Treatment of Hepatitis C Virus Infection in Patients with End-stage Renal Disease

Chen-Hua Liu; Jia-Horng Kao

Disclosures

J Gastroenterol Hepatol. 2011;26(2):228-239. 

In This Article

Diagnosis and Evaluation of HCV Infection in ESRD Patients

Serological Assays

There are two types of anti-HCV assays using structural and non-structural (NS) HCV proteins to detect HCV antibodies: enzyme immunoassay (EIA) and recombinant immunoblotting assay (RIBA). EIA is more commonly used due to its simplicity and reduced cost. EIA-1 (first-generation EIA) contained a single recombinant antigen in the HCV NS4 region, and was flawed by high false-negative and false-positive rates. The following two successive generations of EIA (EIA-2 and EIA-3), containing additional antigens in the core, NS3, NS4, and NS5 regions, further increase the sensitivity and specificity. Such commercial assays are now widely used in clinical practice. Although RIBA is considered reproducible and confirmative to diagnose HCV infection for positive EIA samples, it is rarely used after the introduction of sensitive molecular assays to detect (or quantify) circulating HCV-RNA.

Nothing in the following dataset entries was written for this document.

(** * scrape_job.py: the field-extraction pipeline of the iCIMS job scraper

    A shallow embedding of the extractors and of the merge stage of
    [scrape_job.py], followed by the properties stated about them.

    Conventions of the embedding.
    - A Python [str] is a Rocq [string], one character for one code point:
      the embedding covers text with code points below 256.
    - A Python [dict] is an insertion-ordered association list with
      [dict_set] updating in place or appending, as CPython does.
    - A call that may raise returns a [result]; a [try] block that swallows
      the exception is a [match] on the result.
    - The rendered page (Selenium) and the parsed markup (BeautifulSoup)
      are records of queries; the JSON parser, the HTML parser and [repr]
      of Python objects are parameters of the section that needs them. *)

From Stdlib Require Import String Ascii List Bool Arith Lia ZArith Floats.
Set Warnings "-register-all".
Import ListNotations.
Open Scope string_scope.
Open Scope list_scope.
Open Scope nat_scope.

(** ** Python built-ins on [str] *)

Module Py.

(** [str.isspace] on one character: TAB, LF, VT, FF, CR, FS, GS, RS, US,
    the space, NEL (133) and the no-break space (160). *)
Definition isspace (c : ascii) : bool :=
  let n := nat_of_ascii c in
  ((9 <=? n) && (n <=? 13)) || ((28 <=? n) && (n <=? 32)) || (n =? 133) || (n =? 160).

(** Truth value of a [str]: non-empty. *)
Definition nonempty (s : string) : bool :=
  match s with
  | EmptyString => false
  | String _ _ => true
  end.

(** [c in chars] for a one-character [c]. *)
Fixpoint char_in (c : ascii) (chars : string) : bool :=
  match chars with
  | EmptyString => false
  | String x chars' => Ascii.eqb c x || char_in c chars'
  end.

In ESRD patients receiving maintenance dialysis, previous studies showed that the false-negative rates of EIA-2 were 2.6% and 7%, respectively, to diagnose HCV infection, taking HCV-RNA as the reference standard.[41,65] The EIA-3 provided excellent accuracy, with 0–0.23% false-negative rates. Thus, EIA-3 is an effective screening tool for HCV infection in patients with ESRD.[66,67]

Virological Assays

HCV-RNA is the direct marker of HCV replication. It can be used to estimate the level of viral replication in the liver and to monitor the effectiveness of treatment response to antiviral therapy. HCV-RNA can be determined qualitatively or quantitatively on the basis of different molecular biological techniques. In addition, the HCV genotype is the intrinsic characteristic of the infected HCV strains, and remains stable during the course of chronic HCV infection. The evaluation of HCV-RNA and the genotype can help clinicians determine the optimal duration and dosage of interferon (IFN)-based therapy.

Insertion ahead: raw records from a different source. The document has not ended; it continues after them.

Definition same_unique_authors (x y : Scoreboard.item) : Prop :=
  Scoreboard.unique_authors x = Scoreboard.unique_authors y.

(** The totals of two radar entries are equal as floats. *)
Definition same_total (st : Radar.state) (x y : Radar.item) : Prop :=
  exists s1 s2,
    Radar.agg_score st !! Radar.ticker x = Some s1 /\
    Radar.agg_score st !! Radar.ticker y = Some s2 /\
    (s1 =? s2)%float = true.

(** The outcome of the candidacy filter on one raw match. *)
Inductive verdict := Accept (ticker : string) | Reject.

(** What the program does with a raw match: [is_candidate_ticker], then the
    canonical form taken in [extract_tickers]. *)
Definition filter_verdict (raw : string) (stopwords : gset string) : verdict :=
  if is_candidate_ticker raw stopwords then Accept (canonical raw) else Reject.

(** The five rules of the design, applied in order. *)
Definition candidacy_rules (raw : string) (stopwords : gset string) : verdict :=
  let prefixed := starts_with_dollar raw in
  let token := if prefixed then tail raw else raw in
  if prefixed && (len token =? 1)%nat then Accept token
  else if (len token =? 1)%nat then Reject
  else if bool_decide (token ∈ stopwords) then Reject
  else if bool_decide (token ∈ REJECT) then Reject
  else Accept token.

End Design.

(** ** Notions used in the proofs *)
Module Facts.
Import Text TICKER_RE Design.

(** The character that precedes the position [length w] places further on. *)
Definition prev_after (prev : option ascii) (w : list ascii) : option ascii :=
  match last w with
  | Some c => Some c
  | None => prev
  end.

(** What [scan] emits from position [length pre0] on, in the text
    [pre0 ++ s]. *)
Definition stands_at (whole : list ascii) (from i : nat) (w : list ascii) : Prop :=
  exists pre post,
    whole = pre ++ w ++ post /\ length pre = i /\ from <= i /\
    structural_chars w = true /\
    lookbehind_ok (last pre) = true /\ lookahead_ok post = true.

Several studies have found that the HCV-RNA level is transiently decreased during hemodialysis, but gradually returns to baseline level within 48 h.[68–70] Various mechanisms, including the adsorption of HCV onto the dialysis membrane, destruction of HCV particles, escape of HCV into the dialysate, or increased plasma IFN-α levels during the dialysis, might be associated this particular phenomenon.[71,72] It is recommended that the viral load should be determined prior to hemodialysis to avoid the possibility of underestimation. Although the distribution of HCV genotypes varies widely among different geographic regions, HCV genotypes 1 and 2 predominate in ESRD patients with chronic hepatitis C, regardless of geographic areas.[73–76]

Biochemical Assays

Although the serum ALT level is used to screen liver diseases in the general population, it is known that ESRD itself lowers ALT levels.[77,78] Thus, the optimized cut-off ALT level to detect HCV viremia is approximately 0.4–0.45 times the ULN of the conventional level (typically 40 IU/L).[79,80]

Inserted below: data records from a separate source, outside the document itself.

(* ===== verification/Params.v ===== *)
(** * Constants and address arithmetic of the kernel headers

    kernel/param.h, kernel/memlayout.h, kernel/fs.h, kernel/stat.h,
    kernel/fcntl.h and the paging macros of kernel/riscv.h, with the facts
    about page rounding, page-table entries and page-table indices that the
    virtual-memory code relies on. *)

From S2P Require Import Prelude.

(** ** kernel/param.h *)

Definition NPROC : Z := 64.
Definition NCPU : Z := 8.
Definition NOFILE : Z := 16.
Definition NFILE : Z := 100.
Definition NINODE : Z := 50.
Definition NDEV : Z := 10.
Definition ROOTDEV : Z := 1.
Definition MAXARG : Z := 32.
Definition MAXOPBLOCKS : Z := 10.
Definition LOGSIZE : Z := MAXOPBLOCKS * 3.
Definition NBUF : Z := MAXOPBLOCKS * 3.
Definition FSSIZE : Z := 2000.
Definition MAXPATH : Z := 128.

(** ** kernel/riscv.h: paging *)

Definition PGSIZE : Z := 4096.
Definition PGSHIFT : Z := 12.

Definition PGROUNDUP (sz : Z) : Z :=
  Z.land (u64 (sz + PGSIZE - 1)) (Z.lnot (PGSIZE - 1)).
Definition PGROUNDDOWN (a : Z) : Z := Z.land a (Z.lnot (PGSIZE - 1)).

Definition PTE_V : Z := Z.shiftl 1 0.
Definition PTE_R : Z := Z.shiftl 1 1.
Definition PTE_W : Z := Z.shiftl 1 2.
Definition PTE_X : Z := Z.shiftl 1 3.
Definition PTE_U : Z := Z.shiftl 1 4.

Definition PA2PTE (pa : Z) : Z := u64 (Z.shiftl (Z.shiftr pa 12) 10).
Definition PTE2PA (pte : Z) : Z := u64 (Z.shiftl (Z.shiftr pte 10) 12).
Definition PTE_FLAGS (pte : Z) : Z := Z.land pte 0x3FF.

Definition PXMASK : Z := 0x1FF.
Definition PXSHIFT (level : Z) : Z := PGSHIFT + 9 * level.
Definition PX (level va : Z) : Z := Z.land (Z.shiftr va (PXSHIFT level)) PXMASK.

Definition MAXVA : Z := Z.shiftl 1 (9 + 9 + 9 + 12 - 1).

(** ** kernel/memlayout.h *)

Definition UART0 : Z := 0x10000000.
Definition UART0_IRQ : Z := 10.
Definition VIRTIO0 : Z := 0x10001000.
Definition VIRTIO0_IRQ : Z := 1.
Definition PLIC : Z := 0x0c000000.
Definition KERNBASE : Z := 0x80000000.
Definition PHYSTOP : Z := KERNBASE + 128 * 1024 * 1024.
Definition TRAMPOLINE : Z := MAXVA - PGSIZE.
Definition KSTACK (p : Z) : Z := TRAMPOLINE - (p + 1) * 2 * PGSIZE.
Definition TRAPFRAME : Z := TRAMPOLINE - PGSIZE.

(** ** kernel/fs.h, kernel/stat.h, kernel/fcntl.h, kernel/file.h *)

Definition ROOTINO : Z := 1.
Definition BSIZE : Z := 1024.
Definition FSMAGIC : Z := 0x10203040.
Definition NDIRECT : Z := 12.
Definition NINDIRECT : Z := BSIZE / 4.
Definition MAXFILE : Z := NDIRECT + NINDIRECT.
(** [sizeof(struct dinode)]: four shorts, a uint and [NDIRECT+1] uints. *)
Definition sizeof_dinode : Z := 4 * 2 + 4 + 4 * (NDIRECT + 1).
Definition IPB : Z := BSIZE / sizeof_dinode.
Definition BPB : Z := BSIZE * 8.
Definition DIRSIZ : Z := 14.
(** [sizeof(struct dirent)] *)
Definition sizeof_dirent : Z := 2 + DIRSIZ.

Definition T_DIR : Z := 1.
Definition T_FILE : Z := 2.
Definition T_DEVICE : Z := 3.

Definition O_RDONLY : Z := 0x000.
Definition O_WRONLY : Z := 0x001.
Definition O_RDWR : Z := 0x002.
Definition O_CREATE : Z := 0x200.
Definition O_TRUNC : Z := 0x400.

Definition CONSOLE : Z := 1.

(** Linear arithmetic over addresses, pages and page numbers. *)
Ltac page_lia :=
  unfold PHYSTOP, KERNBASE, PGSIZE in *; Z.div_mod_to_equations; lia.

(** ** Page rounding *)

Lemma pgmask : PGSIZE - 1 = Z.ones 12.
Proof. reflexivity. Qed.

Lemma PGROUNDDOWN_eq a : PGROUNDDOWN a = a - a mod PGSIZE.
Proof. unfold PGROUNDDOWN. rewrite pgmask. by apply land_lnot_ones. Qed.

Lemma PGROUNDUP_eq a :
  0 <= a <= 2 ^ 64 - PGSIZE ->
  PGROUNDUP a = (a + PGSIZE - 1) - (a + PGSIZE - 1) mod PGSIZE.
Proof.
  intros. unfold PGROUNDUP. rewrite uwrap_small by (unfold PGSIZE in *; lia).
  rewrite pgmask. by rewrite land_lnot_ones.
Qed.

Lemma PGROUNDDOWN_bound a :
  PGROUNDDOWN a <= a < PGROUNDDOWN a + PGSIZE /\ PGROUNDDOWN a mod PGSIZE = 0.
Proof.
  rewrite PGROUNDDOWN_eq. unfold PGSIZE.
  Z.div_mod_to_equations. lia.
Qed.

Lemma PGROUNDUP_bound a :
  0 <= a <= 2 ^ 64 - PGSIZE ->
  a <= PGROUNDUP a < a + PGSIZE /\ PGROUNDUP a mod PGSIZE = 0.
Proof.
  intros. rewrite PGROUNDUP_eq by done. unfold PGSIZE in *.
  Z.div_mod_to_equations. lia.
Qed.

Lemma PGROUNDUP_aligned a :
  0 <= a <= 2 ^ 64 - PGSIZE -> a mod PGSIZE = 0 -> PGROUNDUP a = a.
Proof.
  intros. rewrite PGROUNDUP_eq by done. unfold PGSIZE in *.
  Z.div_mod_to_equations. lia.
Qed.

Lemma PGROUNDDOWN_aligned a : a mod PGSIZE = 0 -> PGROUNDDOWN a = a.
Proof. intros. rewrite PGROUNDDOWN_eq. lia. Qed.

(** ** Page-table entries *)

Lemma PA2PTE_eq pa : 0 <= pa < 2 ^ 56 -> PA2PTE pa = pa / PGSIZE * 1024.
Proof.
  intros. unfold PA2PTE, PGSIZE.
  rewrite Z.shiftr_div_pow2, Z.shiftl_mul_pow2 by lia.
  change (2 ^ 12) with 4096. change (2 ^ 10) with 1024.
  apply uwrap_small. Z.div_mod_to_equations. lia.
Qed.

Lemma PTE2PA_eq pte :
  0 <= pte < 2 ^ 54 -> PTE2PA pte = pte / 1024 * PGSIZE.
Proof.
  intros. unfold PTE2PA, PGSIZE.
  rewrite Z.shiftr_div_pow2, Z.shiftl_mul_pow2 by lia.
  change (2 ^ 12) with 4096. change (2 ^ 10) with 1024.
  apply uwrap_small. Z.div_mod_to_equations. lia.
Qed.

Lemma lor_flags a f : 0 <= f < 1024 -> Z.lor (a * 1024) f = a * 1024 + f.
Proof.
  intros. rewrite Z.add_nocarry_lxor, Z.lxor_lor; try done.
  all: change 1024 with (2 ^ 10) in *; rewrite <-Z.shiftl_mul_pow2 by lia.
  all: apply Z.bits_inj'; intros i Hi; rewrite Z.land_spec, Z.bits_0.
  all: rewrite Z.shiftl_spec by done.
  all: destruct (Z.ltb_spec i 10);
    [rewrite (Z.testbit_neg_r a) by lia; done|].
  all: rewrite <-(Z.mod_small f (2 ^ 10)) by lia.
  all: rewrite Z.mod_pow2_bits_high by lia; by rewrite andb_false_r.
Qed.

Lemma lor_bound a b n :
  0 <= n -> 0 <= a < 2 ^ n -> 0 <= b < 2 ^ n -> 0 <= Z.lor a b < 2 ^ n.
Proof.
  intros Hn Ha Hb.
  assert (0 <= Z.lor a b) by (apply Z.lor_nonneg; lia).
  split; [done|]. rewrite <-(Z.mod_small a (2 ^ n)), <-(Z.mod_small b (2 ^ n)) by done.
  rewrite <-!Z.land_ones, <-Z.land_lor_distr_l, Z.land_ones by done.
  apply Z.mod_pos_bound. lia.
Qed.

Lemma flags_bound f : 0 <= f < 1024 -> 0 <= Z.lor f PTE_V < 1024.
Proof. intros. apply (lor_bound f PTE_V 10); [lia|done|by compute]. Qed.

(** A PTE written by [mappages] or [walk] decodes to what was encoded. *)
Lemma pte_decode pa f :
  0 <= pa < 2 ^ 56 -> pa mod PGSIZE = 0 -> 0 <= f < 1024 ->
  PTE2PA (Z.lor (PA2PTE pa) f) = pa /\ PTE_FLAGS (Z.lor (PA2PTE pa) f) = f.
Proof.
  intros Hpa Hal Hf. rewrite PA2PTE_eq by done.
  rewrite lor_flags by done. unfold PGSIZE in *. split.
  - rewrite PTE2PA_eq.
    + unfold PGSIZE. rewrite Z.div_add_l by lia. rewrite (Z.div_small f) by lia.
      Z.div_mod_to_equations. lia.
    + Z.div_mod_to_equations. lia.
  - unfold PTE_FLAGS. change 0x3FF with (Z.ones 10). rewrite Z.land_ones by lia.
    change (2 ^ 10) with 1024. rewrite Z.add_comm, Z.mod_add by lia.
    by apply Z.mod_small.
Qed.

Lemma pte_bound pa f :
  0 <= pa < 2 ^ 56 -> 0 <= f < 1024 ->
  0 <= Z.lor (PA2PTE pa) f < 2 ^ 54.
Proof.
  intros. rewrite PA2PTE_eq by done. rewrite lor_flags by done.
  unfold PGSIZE. Z.div_mod_to_equations. lia.
Qed.

(** ** Page-table indices *)

Lemma PX_eq level va :
  0 <= level -> PX level va = va / 2 ^ (12 + 9 * level) mod 512.
Proof.
  intros. unfold PX, PXMASK, PXSHIFT, PGSHIFT. change 0x1FF with (Z.ones 9).
  rewrite Z.land_ones, Z.shiftr_div_pow2 by lia. done.
Qed.

Lemma PX_bound level va : 0 <= level -> 0 <= PX level va < 512.
Proof. intros. rewrite PX_eq by done. apply Z.mod_pos_bound. lia. Qed.

(** The three indices determine the page of a virtual address below
    [MAXVA]: no two pages share a PTE slot. *)
Lemma PX_inj va vb :
  0 <= va < MAXVA -> 0 <= vb < MAXVA ->
  PX 2 va = PX 2 vb -> PX 1 va = PX 1 vb -> PX 0 va = PX 0 vb ->
  PGROUNDDOWN va = PGROUNDDOWN vb.
Proof.
  rewrite !PX_eq, !PGROUNDDOWN_eq by lia. unfold MAXVA, PGSIZE.
  change (Z.shiftl 1 (9 + 9 + 9 + 12 - 1)) with 274877906944.
  change (2 ^ (12 + 9 * 2)) with 1073741824.
  change (2 ^ (12 + 9 * 1)) with 2097152.
  change (2 ^ (12 + 9 * 0)) with 4096.
  intros. Z.div_mod_to_equations. lia.
Qed.

(** The indices depend on the page only. *)
Lemma PX_page va vb :
  0 <= va < MAXVA -> 0 <= vb < MAXVA -> PGROUNDDOWN va = PGROUNDDOWN vb ->
  PX 2 va = PX 2 vb /\ PX 1 va = PX 1 vb /\ PX 0 va = PX 0 vb.
Proof.
  rewrite !PX_eq, !PGROUNDDOWN_eq by lia. unfold MAXVA, PGSIZE.
  change (Z.shiftl 1 (9 + 9 + 9 + 12 - 1)) with 274877906944.
  change (2 ^ (12 + 9 * 2)) with 1073741824.
  change (2 ^ (12 + 9 * 1)) with 2097152.
  change (2 ^ (12 + 9 * 0)) with 4096.
  intros. repeat split; Z.div_mod_to_equations; lia.
Qed.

Invasive and Non-invasive Tests to Evaluate Liver Histology

Compared to non-uremic HCV patients, ESRD patients with chronic hepatitis C have milder hepatic necroinflammation and fibrosis.[81–83] A longer duration of infection, advanced age at infection, elevated serum aspartate aminotransferase (AST), and severe hepatic necroinflammation on liver biopsy are associated with significant hepatic fibrosis.[83,84]

Clinically, percutaneous liver biopsy is the gold standard to assess the liver histology in ESRD patients with chronic hepatitis C, by which physicians can evaluate the eligibility for RT, the long-term prognosis and the necessity for IFN-based therapy.[85,86] However, liver biopsy is limited by poor patient acceptance, potentially serious bleeding events, and sampling and interpretation errors. These issues have stimulated a search for non-invasive means to predict the severity of liver histology.[87–89]

Two studies indicated that the AST : platelet ratio index (APRI), based on simple blood tests, is useful in predicting the severity of hepatic fibrosis in ESRD patients with chronic hepatitis C.[90,91] However, the major strength of APRI is to exclude patients with significant hepatic fibrosis (≥F2) when the cut-off level is set at <0.40; this saves, at most, 50% of patients from being correctly diagnosed without the need for liver biopsy. The recently-introduced transient elastography (Fibroscan; Echosense, Paris, France) shows superior diagnostic accuracy to APRI, with 69% and 82% of ESRD patients with mild (≥F1) and significant (≥F2) hepatic fibrosis correctly diagnosed without the need for liver biopsy.[92]